▶ _Work task_
Look through the data below and count each line where the word "false" appears. Reply with the count alone.

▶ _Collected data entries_
+++++

(* ===== verification/Http.v ===== *)
(** * Request processing ([src/http.c])

    Validation of the configuration and of a parsed request, preparation of the
    response to a request, and the loop that answers the requests buffered on a
    connection.  Diagnostics printed to the console are left out. *)
From S2P Require Import Prelude.
From S2P Require Import CLib.
From S2P Require Import Config.
From S2P Require Import Kernel.
From S2P Require Import HttpParse.
From S2P Require Import Mime.
From S2P Require Import Io.
From S2P Require Import HttpResponse.
From S2P Require Import File.
From S2P Require Import HttpConnection.

(** ** Validation *)
Definition http_config_valid (config : option server_config_t) : bool :=
  match config with
  | None => false
  | Some config =>
    if http_buffer_size config =? 0 then false
    else if (http_max_headers config =? 0) || (HTTP_MAX_HEADERS <? http_max_headers config)
    then false
    else if (http_header_name_max config =? 0) ||
            (HTTP_HEADER_NAME_MAX <? http_header_name_max config) then false
    else if (http_header_value_max config =? 0) ||
            (HTTP_HEADER_VALUE_MAX <? http_header_value_max config) then false
    else true
  end.

Definition http_method_allowed (method : obj) : outcome bool :=
  get ← str_is method "GET";
  if (get : bool) then mret true else str_is method "HEAD".

Fixpoint count_host (n : nat) (request : http_request_t) (i : nat) (host_count : Z) : outcome Z :=
  match n with
  | O => mret host_count
  | S n =>
    h ← header_at request i;
    host ← str_is_ci (hdr_name h) "Host";
    count_host n request (i + 1) (if (host : bool) then size_add host_count 1 else host_count)
  end.

Definition http_validate_host (request : http_request_t) : outcome Z :=
  host_count ← count_host (Z.to_nat (req_header_count request)) request 0 0;
  mret (if host_count =? 1 then 0 else -1).

(** *** Framing *)
Definition duplicate_length : list byte := lit "Duplicate Content-Length headers are not supported".
Definition no_transfer_encoding : list byte := lit "Transfer-Encoding is not supported".
Definition invalid_length : list byte := lit "Invalid Content-Length".
Definition no_bodies : list byte := lit "Request bodies are not supported".

(** The scan of the fields: [None] is the return on a duplicate; otherwise the
    last value of Content-Length and the presence of Transfer-Encoding. *)
Fixpoint scan_framing (n : nat) (request : http_request_t) (i : nat)
    (content_length : option obj) (content_length_count : Z) (transfer_encoding : bool)
    : outcome (option (option obj * bool)) :=
  match n with
  | O => mret (Some (content_length, transfer_encoding))
  | S n =>
    header ← header_at request i;
    is_length ← str_is_ci (hdr_name header) "Content-Length";
    let count := if (is_length : bool) then size_add content_length_count 1
                 else content_length_count in
    if is_length && (1 <? count) then mret None else
    let content_length := if is_length then Some (hdr_value header) else content_length in
    is_te ← str_is_ci (hdr_name header) "Transfer-Encoding";
    scan_framing n request (i + 1) content_length count (transfer_encoding || is_te)
  end.

(** The digits of Content-Length, [n] of them from [p] on, accumulated in an
    [unsigned long long]; [None] is a character that is no digit, or overflow. *)
Fixpoint content_length_digits (n : nat) (o : obj) (p : nat) (length : Z) : outcome (option Z) :=
  match n with
  | O => mret (Some length)
  | S n =>
    c ← rd o p;
    if (schar c <? schar "0") || (schar "9" <? schar c) then mret None else
    let digit := schar c - schar "0" in
    if (ULLONG_MAX - digit) / 10 <? length then mret None
    else content_length_digits n o (p + 1) (u64 (length * 10 + digit))
  end.

(** The checks on a Content-Length value; the result code and [*reason]. *)
Definition validate_content_length (value : obj) (reason : option (list byte))
    : outcome (Z * option (list byte)) :=
  c ← rd value 0;
  if decide (c = NUL) then mret (-1, Some invalid_length) else
  end_ ← c_strlen value 0;
  end_ ← trim_ows value 0 end_;
  if decide (end_ = 0%nat) then mret (-1, Some invalid_length) else
  length ← content_length_digits end_ value 0 0;
  match length with
  | None => mret (-1, Some invalid_length)
  | Some length => if length =? 0 then mret (0, reason) else mret (-1, Some no_bodies)
  end.

Definition http_validate_request_framing (request : http_request_t) (reason : option (list byte))
    : outcome (Z * option (list byte)) :=
  scan ← scan_framing (Z.to_nat (req_header_count request)) request 0 None 0 false;
  match scan with
  | None => mret (-1, Some duplicate_length)
  | Some (content_length, transfer_encoding) =>
    if (transfer_encoding : bool) then mret (-1, Some no_transfer_encoding) else
    match content_length with
    | None => mret (0, reason)
    | Some value => validate_content_length value reason
    end
  end.

(** The value of [close_connection] after the version and the Connection field
    were looked at. *)
Definition http_connection_close (request : http_request_t) (close_connection : Z) : outcome Z :=
  v10 ← str_is (req_version request) "HTTP/1.0";
  let close_connection := if (v10 : bool) then 1 else close_connection in
  connection ← http_get_header request (lit0 "Connection");
  match connection with
  | None => mret close_connection
  | Some value =>
    close ← str_is_ci value "close";
    mret (if (close : bool) then 1 else close_connection)
  end.

(** The three tests of a parsed request; [Some] is the error response to send,
    its status and its message. *)
Definition http_check_request (request : http_request_t)
    : outcome (option (Z * option (list byte))) :=
  allowed ← http_method_allowed (req_method request);
  if negb allowed then mret (Some (HTTP_STATUS_METHOD_NOT_ALLOWED, None)) else
  v11 ← str_is (req_version request) "HTTP/1.1";
  host ← (if (v11 : bool) then http_validate_host request else mret 0);
  if host <? 0 then mret (Some (HTTP_STATUS_BAD_REQUEST, None)) else
  '(framing, framing_error) ← http_validate_request_framing request None;
  if framing <? 0 then mret (Some (HTTP_STATUS_BAD_REQUEST, framing_error)) else mret None.

Section http.
Context {W : Type} `{K : Kernel W}.

(** Result of [http_prepare_response]: its code, the response, and
    [*close_connection]. *)
Abbreviation prepared := (Z * option http_response_t * option Z)%type.

(** [*close_connection = 1; return http_response_prepare_error (...)] *)
Definition http_refuse (response : option http_response_t) (status : Z)
    (message : option (list byte)) : M W prepared :=
  '(r, response) ← http_response_prepare_error response status
                     ((λ m, m ++ [NUL]) <$> message);
  mret (r, response, Some 1).

(** The 200 response for the opened [file]. *)
Definition http_serve_file (request : http_request_t) (file : file_t)
    (response : http_response_t) (close_connection : Z) : M W prepared :=
  content_type ← lift (mime_type (req_path request));
  head ← lift (str_is (req_method request) "HEAD");
  let send_body := if (head : bool) then 0 else 1 in
  '(headers_length, headers) ← lift (http_build_response_headers (Some (rs_headers response))
      HTTP_RESPONSE_HEADER_MAX HTTP_STATUS_OK (Some content_type) (f_size file)
      (if close_connection =? 0 then 1 else 0));
  headers ← deref headers;
  if headers_length <? 0 then
    _ ← sys_close (f_fd file);
    mret (-1, Some (set_rs_headers headers (rs_headers_length response)
                      (rs_headers_sent response) response), Some close_connection)
  else
    mret (0, Some (HttpResponse headers headers_length 0 None 0 0
                     (f_fd file) (f_size file) 0 send_body 0), Some close_connection).

(** The status for a file that could not be opened. *)
Definition open_error_status (errno : Z) : Z :=
  if errno =? ENOENT then HTTP_STATUS_NOT_FOUND
  else if (errno =? EACCES) || (errno =? EPERM) then HTTP_STATUS_FORBIDDEN
  else HTTP_STATUS_INTERNAL_SERVER_ERROR.

(** The answer to a request that parsed. *)
Definition http_answer (request : http_request_t) (response : http_response_t)
    (close_connection root_fd : Z) : M W prepared :=
  error ← lift (http_check_request request);
  match error with
  | Some (status, message) => http_refuse (Some response) status message
  | None =>
    close_connection ← lift (http_connection_close request close_connection);
    '(r, file) ← file_open_path root_fd (req_path request) None;
    if r <? 0 then
      errno ← get_errno;
      http_refuse (Some response) (open_error_status errno) None
    else
      file ← deref file;
      http_serve_file request file response close_connection
  end.

(** The uninitialised locals: the request, and the arrays of the parser. *)
Definition local_header (i : nat) : M W http_header_t :=
  name ← local_array (20 + 2 * i) 128;
  value ← local_array (21 + 2 * i) 4096;
  mret (HttpHeader name value).
Fixpoint local_headers (n : nat) : M W (list http_header_t) :=
  match n with
  | O => mret []
  | S n => h ← local_header n; hs ← local_headers n; mret (h :: hs)
  end.
Definition local_request : M W http_request_t :=
  method ← local_array 3 16;
  path ← local_array 4 4096;
  query ← local_array 5 4096;
  version ← local_array 6 16;
  headers ← local_headers 64;
  mret (HttpRequest method path query version headers 0).
Definition local_parse_stack : M W parse_stack :=
  target ← local_array 7 4096;
  path ← local_array 8 4096;
  mret (ParseStack target path).

(** Parse a NUL-terminated copy of the first [length] bytes of [buffer]; [None]
    when there is no memory for it. *)
Definition http_parse_copy (buffer : obj) (length : Z) (config : server_config_t)
    : M W (option (Z * http_request_t)) :=
  request_buffer ← c_malloc (size_add length 1);
  match request_buffer with
  | None => mret None
  | Some request_buffer =>
    data ← lift (c_memcpy (blk_data request_buffer) 0 buffer 0 (Z.to_nat length));
    data ← lift (wr data (Z.to_nat length) NUL);
    request ← local_request;
    stack ← local_parse_stack;
    '(parse_result, request) ← lift (http_parse_request stack (Some data) (Some request) config);
    request ← deref request;
    _ ← c_free (Some (Block (blk_id request_buffer) data));
    mret (Some (parse_result, request))
  end.

Definition http_prepare_response (buffer : option obj) (length : Z)
    (response : option http_response_t) (close_connection : option Z) (root_fd : Z)
    (config : option server_config_t) : M W prepared :=
  match buffer, response, close_connection, config with
  | Some buffer, Some _, Some close, Some cfg =>
    if negb (http_config_valid config) then mret (-1, response, close_connection) else
    response ← deref (http_response_init response);
    parsed ← http_parse_copy buffer length cfg;
    match parsed with
    | None => mret (-1, Some response, Some 1)
    | Some (parse_result, request) =>
      if negb (parse_result =? HTTP_PARSE_OK) then
        if parse_result =? HTTP_PARSE_HEADERS_TOO_LARGE
        then http_refuse (Some response) HTTP_STATUS_REQUEST_HEADER_FIELDS_TOO_LARGE None
        else http_refuse (Some response) HTTP_STATUS_BAD_REQUEST None
      else http_answer request response close root_fd
    end
  | _, _, _, _ => mret (-1, response, close_connection)
  end.

(** The body of the loop, from the preparation of the response to the removal of
    the request from the buffer. *)
Definition http_process_request (fuel : nat) (c : http_connection_t) (request_length : Z)
    (client_fd root_fd : Z) (config : option server_config_t) : M W (Z * http_connection_t) :=
  '(r, response, close) ← http_prepare_response
      (blk_data <$> http_connection_data (Some c)) request_length
      (Some (hc_response c)) (Some (hc_close_connection c)) root_fd config;
  response ← deref response;
  close ← deref close;
  let c := set_hc_close close (set_hc_response response c) in
  if r <? 0 then mret (-1, c) else
  '(r, response) ← http_response_send_blocking fuel client_fd (Some (hc_response c));
  response ← deref response;
  let c := set_hc_response response c in
  if r <? 0 then mret (-1, c) else
  response ← http_response_destroy (Some (hc_response c));
  response ← deref response;
  let c := set_hc_response response c in
  c ← lift (http_connection_consume (Some c) request_length);
  c ← deref c;
  mret (0, c).

(** The loop over the complete requests of the buffer; [n] bounds its rounds,
    [fuel] the calls of a send. *)
Fixpoint http_process_loop (n fuel : nat) (c : http_connection_t) (client_fd root_fd : Z)
    (config : option server_config_t) : M W (Z * http_connection_t) :=
  match n with
  | O => out_of_fuel
  | S n =>
    ready ← lift (http_connection_request_ready (Some c));
    if negb ready then mret (0, c) else
    request_length ← lift (http_connection_request_length (Some c));
    if request_length =? 0 then mret (-1, c) else
    '(r, c) ← http_process_request fuel c request_length client_fd root_fd config;
    if r <? 0 then mret (-1, c)
    else if negb (hc_close_connection c =? 0) then mret (0, c)
    else http_process_loop n fuel c client_fd root_fd config
  end.

Definition http_process_connection (fuel : nat) (connection : option http_connection_t)
    (client_fd root_fd : Z) (config : option server_config_t)
    : M W (Z * option http_connection_t) :=
  match connection with
  | None => mret (-1, connection)
  | Some c =>
    if negb (http_config_valid config) then mret (-1, connection) else
    '(r, c) ← http_process_loop (S (Z.to_nat (hc_buffer_used c))) fuel c client_fd root_fd config;
    mret (r, Some c)
  end.
End http.

#[global] Arguments http_prepare_response : simpl never.
#[global] Arguments http_process_request : simpl never.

+++++

▶ _Answer to this problem_
6